### Problem details
Among the records below, find the lines that contain "rejected" and copy each of them.

### Records shown
(** A frame followed by anything is complete, and none of its proper prefixes is. *)
Lemma frame_complete f key payload len body t : frame_parts f key payload len body → has_complete_frame (f ++ t) = Ok true.
Proof.
  intros Hp. pose proof (parts_length Hp) as Hl. pose proof (zlen_nonneg payload). pose proof (zlen_nonneg t).
  unfold has_complete_frame. rewrite (parts_magic Hp t), (parts_size_field Hp t), bool_decide_eq_true_2, <- Hl, zlen_app by done.
  replace (zlen f + zlen t <? HEADER_SIZE) with false by (symmetry; apply Z.ltb_ge; unfold HEADER_SIZE, AUTH_TAG_SIZE in *; lia).
  cbn [negb]. rewrite !raise_if_false by (done || (apply Z.ltb_ge; apply Hp)). cbn [mbind result_bind]. f_equal. apply Z.leb_le. lia.
Qed.

Lemma frame_incomplete f key payload len body a : frame_parts f key payload len body → a `prefix_of` f → zlen a < zlen f →
  has_complete_frame a = Ok false.
Proof.
  intros Hp Ha Hlt. pose proof (parts_length Hp) as Hl. pose proof (parts_magic Hp []) as Hm. pose proof (parts_size_field Hp []) as Hs.
  rewrite app_nil_r in Hm, Hs. unfold has_complete_frame. destruct (Z.ltb_spec (zlen a) HEADER_SIZE) as [H8|H8]; [done|].
  destruct (prefix_header _ _ Ha H8) as [-> ->]. rewrite Hm, Hs, bool_decide_eq_true_2, <- Hl by done.
  cbn [negb]. rewrite !raise_if_false by (done || (apply Z.ltb_ge; apply Hp)). cbn [mbind result_bind]. f_equal. apply Z.leb_gt. lia.
Qed.

(** A rejected header is rejected whatever follows. *)
Lemma bad_prefix bad more e : has_complete_frame bad = Err e → has_complete_frame (bad ++ more) = Err e.
Proof.
  unfold has_complete_frame. destruct (Z.ltb_spec (zlen bad) HEADER_SIZE) as [|H8]; [done|]. intros E.
  pose proof (zlen_nonneg more). rewrite zlen_app.
  destruct (Z.ltb_spec (zlen bad + zlen more) HEADER_SIZE) as [|_]; [lia|].
  destruct (prefix_header bad (bad ++ more)) as [<- <-]; [by exists more|done|].
  destruct (raise_if (negb _) _ _) as [[]|]; [|exact E]. cbn [mbind result_bind] in *. cbv zeta in *.
  destruct (raise_if (MAX_MESSAGE_SIZE <? _) _ _) as [[]|]; [done|exact E].
Qed.

Lemma incomplete_nil : has_complete_frame [] = Ok false.
Proof. done. Qed.

(** ** Lemmas: draining a stream *)

Section streams.
Context `{NumTextOk} (key : bytes).

(** The frames of some messages. *)
Definition framed (ms : list PeerMessage) (fs : list bytes) : Prop :=
  Forall2 (λ m f, message_wf m ∧ to_frame m key = Ok f) ms fs.

Lemma framed_nonempty m f : to_frame m key = Ok f → (0 < length f)%nat.
Proof using Type.
  intros (payload & len & body & _ & Hp)%to_frame_parts. pose proof (parts_length Hp) as Hl. pose proof (zlen_nonneg payload).
  unfold zlen, HEADER_SIZE, AUTH_TAG_SIZE in *. lia.
Qed.

Lemma drain_incomplete fuel d : has_complete_frame d = Ok false → drain (S fuel) (mkBuffer key d) = (mkBuffer key d, Ok []).
Proof using Type. intros Hd. cbn [drain]. unfold mbind, SM_bind, sm_get, sm_lift. cbn [buffer_data]. by rewrite Hd. Qed.

Lemma drain_frame fuel m f t : message_wf m → to_frame m key = Ok f →
  drain (S fuel) (mkBuffer key (f ++ t)) =
  match drain fuel (mkBuffer key t) with (b, Ok ms) => (b, Ok (m :: ms)) | (b, Err e) => (b, Err e) end.
Proof using Type*.
  intros Hm Hf. destruct (to_frame_parts _ _ _ Hf) as (payload & len & body & _ & Hp).
  cbn [drain]. unfold mbind, SM_bind, sm_get, sm_lift, sm_put. cbn [buffer_data auth_key].
  rewrite (frame_complete _ _ _ _ _ t Hp), (read_frame_app _ _ _ _ _ t Hp), (to_frame_reads m key f Hm Hf).
  cbn [mbind result_bind fst snd].
  change (with_data t _) with (mkBuffer key t). by destruct (drain fuel (mkBuffer key t)) as [b [ms|e]].
Qed.

(** What arrived of a stream of frames followed by an incomplete one: the
    frames that are complete are read, the rest stays. *)
Lemma drain_stream ms fs : framed ms fs → ∀ fuel d later p,
  d ++ later = concat fs ++ p → has_complete_frame p = Ok false → (length d < fuel)%nat →
  ∃ ms1 ms2 fs2 d', ms = ms1 ++ ms2 ∧ framed ms2 fs2 ∧ d' ++ later = concat fs2 ++ p ∧
    has_complete_frame d' = Ok false ∧ drain fuel (mkBuffer key d) = (mkBuffer key d', Ok ms1).
Proof using Type*.
  intros Hfr. induction Hfr as [|m f ms fs [Hm Hf] Hfr IH]; intros fuel d later p Heq Hp Hfuel; (destruct fuel as [|fuel]; [lia|]).
  - exists [], [], [], d. assert (Hd : has_complete_frame d = Ok false).
    { apply (incomplete_prefix _ p); [|done]. exists later. by rewrite Heq. }
    split_and!; [done|constructor|done|done|by apply drain_incomplete].
  - cbn [concat] in Heq. rewrite <- app_assoc in Heq. destruct (to_frame_parts _ _ _ Hf) as (payload & len & body & _ & Hparts).
    destruct (decide (length f ≤ length d)%nat) as [Hle|Hlt].
    + assert (Hd : d = f ++ drop (length f) d).
      { rewrite <- (take_drop (length f) d) at 1. f_equal.
        apply (f_equal (take (length f))) in Heq. by rewrite take_app_le, take_app_length in Heq. }
      set (t := drop (length f) d) in *. rewrite Hd, <- app_assoc in Heq. apply app_inv_head in Heq.
      pose proof (framed_nonempty m f Hf). destruct (IH fuel t later p Heq Hp) as (ms1 & ms2 & fs2 & d' & -> & ? & ? & ? & Hrun).
      { subst t. rewrite length_drop. lia. }
      exists (m :: ms1), ms2, fs2, d'. split_and!; try done. by rewrite Hd, (drain_frame _ m) by done; rewrite Hrun.
    + assert (Hd : has_complete_frame d = Ok false).
      { apply (frame_incomplete _ _ _ _ _ d Hparts); [|unfold zlen; lia].
        exists (drop (length d) f). apply (f_equal (take (length f))) in Heq. rewrite take_app_length in Heq.
        apply (f_equal (take (length d))) in Heq. rewrite take_take, Nat.min_l, take_app_length in Heq by lia.
        rewrite Heq at 1. by rewrite take_drop. }
      exists [], (m :: ms), (f :: fs), d. split_and!; [done|by constructor|cbn [concat]; by rewrite <- app_assoc|done|by apply drain_incomplete].
Qed.

Lemma feed_drain c d : feed c (mkBuffer key d) = drain (S (length (d ++ c))) (mkBuffer key (d ++ c)).
Proof using Type.
  unfold feed, drain_all, mbind, SM_bind, sm_get, sm_put. destruct c as [|x c]; [|done]. rewrite app_nil_r.
  cbn [buffer_data]. case_bool_decide; [by subst d|done].
Qed.

(** A bad frame after good ones. *)
Lemma drain_bad ms fs : framed ms fs → ∀ fuel bad e, has_complete_frame bad = Err e → (length fs < fuel)%nat →
  drain fuel (mkBuffer key (concat fs ++ bad)) = (mkBuffer key bad, Err e).
Proof using Type*.
  intros Hfr. induction Hfr as [|m f ms fs [Hm Hf] Hfr IH]; intros fuel bad e Hbad Hfuel; (destruct fuel as [|fuel]; [lia|]).
  - cbn [concat app drain]. unfold mbind, SM_bind, sm_get, sm_lift. cbn [buffer_data]. by rewrite Hbad.
  - cbn [concat]. rewrite <- app_assoc, (drain_frame _ m) by done. cbn in Hfuel. by rewrite (IH fuel bad e) by (done || lia).
Qed.

Lemma framed_length ms fs : framed ms fs → (length fs ≤ length (concat fs))%nat.
Proof using Type.
  induction 1 as [|m f ms fs [_ Hf] _ IH]; [done|]. cbn [concat length]. rewrite length_app. apply framed_nonempty in Hf. lia.
Qed.

Lemma feed_all_stream chunks : ∀ ms fs d p, framed ms fs → d ++ concat chunks = concat fs ++ p →
  has_complete_frame d = Ok false → has_complete_frame p = Ok false →
  feed_all chunks (mkBuffer key d) = (mkBuffer key p, Ok ms).
Proof using Type*.
  induction chunks as [|c chunks IH]; intros ms fs d p Hfr Heq Hd Hp; cbn [feed_all concat] in *.
  - rewrite app_nil_r in Heq. subst d. destruct Hfr as [|m f ms fs [_ Hf] _]; [done|].
    destruct (to_frame_parts _ _ _ Hf) as (payload & len & body & _ & Hparts).
    cbn [concat] in Hd. rewrite <- app_assoc, (frame_complete _ _ _ _ _ _ Hparts) in Hd. done.
  - rewrite app_assoc in Heq.
    destruct (drain_stream ms fs Hfr (S (length (d ++ c))) (d ++ c) (concat chunks) p Heq Hp) as (ms1 & ms2 & fs2 & d' & -> & Hfr2 & Heq2 & Hd' & Hrun); [lia|].
    unfold mbind, SM_bind. by rewrite feed_drain, Hrun, (IH ms2 fs2 d' p).
Qed.

End streams.

Lemma unpack_I_nonneg b : length b = 4%nat → 0 ≤ unpack_I b.
Proof. intros H4. apply (unpack_I_range b H4). Qed.

(** Reading a frame shortens the buffer. *)
Lemma read_frame_shorter `{NumText} d key r : read_frame d key = Ok r → (length r.2 < length d)%nat.
Proof.
  unfold read_frame. intros E. apply raise_if_bind in E as [H8 E]. apply raise_if_bind in E as [_ E]. cbv zeta in E.
  apply raise_if_bind in E as [_ E]. apply raise_if_bind in E as [Hl E]. apply bind_Ok in E as (m & _ & [= <-]). cbn [snd].
  rewrite length_drop. unfold HEADER_SIZE, AUTH_TAG_SIZE in *. bool_prop.
  assert (H4 : length (slice 4 8 d) = 4%nat) by (unfold slice; rewrite length_take, length_drop; unfold zlen in *; lia).
  pose proof (unpack_I_nonneg _ H4). unfold zlen in *. lia.
Qed.

(** The loop stops by its condition, never for lack of fuel. *)
Lemma drain_fuel `{NumText} fuel : ∀ b b' ms, (length (buffer_data b) < fuel)%nat → drain fuel b = (b', Ok ms) →
  has_complete_frame (buffer_data b') = Ok false.
Proof.
  induction fuel as [|fuel IH]; intros b b' ms Hf E; [lia|]. cbn [drain] in E.
  unfold mbind, SM_bind, sm_get, sm_lift, sm_put in E.
  destruct (has_complete_frame (buffer_data b)) as [[]|e] eqn:Hc; [|by injection E as <- _|done].
  destruct (read_frame (buffer_data b) (auth_key b)) as [r|e] eqn:Hr; [|done].
  apply read_frame_shorter in Hr. destruct (drain fuel (with_data r.2 b)) as [b1 [ms1|e]] eqn:Hd; [|done]. injection E as <- _.
  eapply IH; [|exact Hd]. cbn. lia.
Qed.

(** ** Properties *)

(** Reassembly does not depend on how the stream is cut.  However the frames
    of a list of valid messages, followed by the start of another frame, are
    split into chunks, feeding the chunks yields exactly those messages in order
    and keeps the start. *)
Theorem feed_fragments `{NumTextOk} key ms fs p chunks :
  Forall2 (λ m f, message_wf m ∧ to_frame m key = Ok f) ms fs →
  has_complete_frame p = Ok false → concat chunks = concat fs ++ p →
  feed_all chunks (mkBuffer key []) = (mkBuffer key p, Ok ms).
Proof. intros Hfr Hp Heq. by apply (feed_all_stream key chunks ms fs [] p). Qed.

Definition sample_stream : bytes := sample_ping_frame ++ sample_ping_frame ++ b_lit "BCCN".

Lemma feed_fragments_witness :
  @feed_all toy_numtext [take 5 sample_stream; []; take 60 (drop 5 sample_stream); drop 65 sample_stream] (mkBuffer sample_key []) =
  (mkBuffer sample_key (b_lit "BCCN"), Ok [sample_ping; sample_ping]).
Proof.
  apply (@feed_fragments toy_numtext toy_numtext_ok sample_key [sample_ping; sample_ping] [sample_ping_frame; sample_ping_frame]).
  - apply Forall2_cons. split; [split; [exact sample_ping_wf|exact sample_ping_framed]|].
    apply Forall2_cons. split; [split; [exact sample_ping_wf|exact sample_ping_framed]|]. constructor.
  - reflexivity.
  - vm_compute. reflexivity.
Defined.

(** A chunk with a bad header loses what was read before it.  When complete
    valid frames are followed by bytes whose header is rejected, [feed] raises:
    none of the messages is returned, and the bad bytes stay in the buffer, so
    the next chunk raises again. *)
Theorem feed_bad_frame `{NumTextOk} key ms fs bad e :
  Forall2 (λ m f, message_wf m ∧ to_frame m key = Ok f) ms fs → has_complete_frame bad = Err e →
  feed (concat fs ++ bad) (mkBuffer key []) = (mkBuffer key bad, Err e) ∧
  (∀ more, feed more (mkBuffer key bad) = (mkBuffer key (bad ++ more), Err e)) ∧
  feed_all fs (mkBuffer key []) = (mkBuffer key [], Ok ms).
Proof.
  intros Hfr Hbad. split_and!.
  - rewrite feed_drain. cbn [app]. apply (drain_bad key ms fs Hfr); [done|]. pose proof (framed_length key ms fs Hfr).
    rewrite length_app. lia.
  - intros more. rewrite feed_drain. cbn [drain]. unfold mbind, SM_bind, sm_get, sm_lift. cbn [buffer_data].
    by rewrite (bad_prefix bad more e).
  - apply (feed_all_stream key fs ms fs [] []); [done|by rewrite app_nil_r|done|done].
Qed.

Lemma feed_bad_frame_witness :
  let e := Exn NetworkError (py "network magic is invalid") in
  @feed toy_numtext (concat [sample_ping_frame] ++ b_lit "GET / HTTP") (mkBuffer sample_key []) =
    (mkBuffer sample_key (b_lit "GET / HTTP"), Err e) ∧
  (∀ more, @feed toy_numtext more (mkBuffer sample_key (b_lit "GET / HTTP")) =
    (mkBuffer sample_key (b_lit "GET / HTTP" ++ more), Err e)) ∧
  @feed_all toy_numtext [sample_ping_frame] (mkBuffer sample_key []) = (mkBuffer sample_key [], Ok [sample_ping]).
Proof.
  apply (@feed_bad_frame toy_numtext toy_numtext_ok sample_key [sample_ping] [sample_ping_frame]).
  - apply Forall2_cons. split; [split; [exact sample_ping_wf|exact sample_ping_framed]|]. constructor.
  - vm_compute. reflexivity.
Defined.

### Solution for this task
(** A rejected header is rejected whatever follows. *)
    valid frames are followed by bytes whose header is rejected, [feed] raises:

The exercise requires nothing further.